▶ **INSTRUCTIONS FOR THE TASK**: List all the lines in these records that hold "AInt".

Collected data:

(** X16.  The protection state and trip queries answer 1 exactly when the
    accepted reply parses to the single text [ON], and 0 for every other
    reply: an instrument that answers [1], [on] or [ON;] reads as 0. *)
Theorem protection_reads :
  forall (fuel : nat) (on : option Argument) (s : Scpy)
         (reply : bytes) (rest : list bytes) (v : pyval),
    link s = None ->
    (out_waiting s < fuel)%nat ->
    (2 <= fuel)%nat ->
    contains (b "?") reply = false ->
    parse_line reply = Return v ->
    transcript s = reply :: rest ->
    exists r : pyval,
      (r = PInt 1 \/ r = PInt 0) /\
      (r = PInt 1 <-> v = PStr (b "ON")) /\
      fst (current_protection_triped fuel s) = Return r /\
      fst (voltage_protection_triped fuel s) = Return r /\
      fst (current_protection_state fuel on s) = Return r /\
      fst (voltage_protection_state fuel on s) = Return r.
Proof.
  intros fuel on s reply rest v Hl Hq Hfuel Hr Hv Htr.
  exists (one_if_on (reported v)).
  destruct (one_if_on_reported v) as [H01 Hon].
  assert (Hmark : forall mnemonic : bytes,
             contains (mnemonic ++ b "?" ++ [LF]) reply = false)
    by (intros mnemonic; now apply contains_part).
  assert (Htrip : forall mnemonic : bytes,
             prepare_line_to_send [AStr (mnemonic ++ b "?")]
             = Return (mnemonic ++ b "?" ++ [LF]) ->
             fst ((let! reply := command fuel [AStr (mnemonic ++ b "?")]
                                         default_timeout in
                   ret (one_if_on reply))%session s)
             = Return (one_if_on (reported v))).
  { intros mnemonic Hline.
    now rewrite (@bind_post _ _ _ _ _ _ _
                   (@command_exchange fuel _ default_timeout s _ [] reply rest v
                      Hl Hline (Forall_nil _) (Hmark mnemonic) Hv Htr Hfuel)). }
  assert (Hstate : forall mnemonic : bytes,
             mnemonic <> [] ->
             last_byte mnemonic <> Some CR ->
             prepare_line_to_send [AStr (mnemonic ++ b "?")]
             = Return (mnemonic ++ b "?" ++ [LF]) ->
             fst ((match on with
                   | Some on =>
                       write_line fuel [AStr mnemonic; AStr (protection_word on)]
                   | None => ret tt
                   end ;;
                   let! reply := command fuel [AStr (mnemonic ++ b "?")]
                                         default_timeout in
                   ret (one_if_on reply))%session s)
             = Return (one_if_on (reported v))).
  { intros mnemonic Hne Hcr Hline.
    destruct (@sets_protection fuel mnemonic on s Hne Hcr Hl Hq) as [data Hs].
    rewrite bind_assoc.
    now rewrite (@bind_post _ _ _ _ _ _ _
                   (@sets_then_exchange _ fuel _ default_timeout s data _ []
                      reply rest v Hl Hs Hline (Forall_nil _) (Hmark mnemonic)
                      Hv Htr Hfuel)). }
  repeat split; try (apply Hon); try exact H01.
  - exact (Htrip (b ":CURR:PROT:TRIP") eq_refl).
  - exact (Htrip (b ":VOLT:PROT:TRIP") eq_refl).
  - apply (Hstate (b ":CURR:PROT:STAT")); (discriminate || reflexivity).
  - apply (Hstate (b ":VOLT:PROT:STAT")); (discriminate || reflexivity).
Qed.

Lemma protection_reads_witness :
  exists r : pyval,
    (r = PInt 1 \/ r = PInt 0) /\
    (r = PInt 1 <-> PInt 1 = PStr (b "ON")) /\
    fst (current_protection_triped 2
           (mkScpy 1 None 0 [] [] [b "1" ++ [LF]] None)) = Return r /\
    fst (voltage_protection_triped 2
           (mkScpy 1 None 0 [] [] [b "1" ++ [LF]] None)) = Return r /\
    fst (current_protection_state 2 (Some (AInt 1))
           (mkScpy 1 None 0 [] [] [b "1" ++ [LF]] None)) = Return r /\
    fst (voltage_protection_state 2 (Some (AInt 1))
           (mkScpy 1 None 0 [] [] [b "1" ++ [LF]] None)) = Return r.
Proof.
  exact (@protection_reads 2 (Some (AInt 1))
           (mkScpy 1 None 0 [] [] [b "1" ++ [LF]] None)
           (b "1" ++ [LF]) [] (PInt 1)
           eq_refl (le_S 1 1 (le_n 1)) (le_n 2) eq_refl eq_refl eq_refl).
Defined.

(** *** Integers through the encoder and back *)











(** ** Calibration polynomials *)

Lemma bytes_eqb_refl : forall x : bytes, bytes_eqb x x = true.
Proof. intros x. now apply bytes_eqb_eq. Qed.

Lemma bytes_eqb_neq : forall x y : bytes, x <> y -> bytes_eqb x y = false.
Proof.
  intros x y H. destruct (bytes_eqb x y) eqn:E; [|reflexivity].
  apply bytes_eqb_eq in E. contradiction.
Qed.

▶ **OUTPUT**:
    fst (current_protection_state 2 (Some (AInt 1))
    fst (voltage_protection_state 2 (Some (AInt 1))
  exact (@protection_reads 2 (Some (AInt 1))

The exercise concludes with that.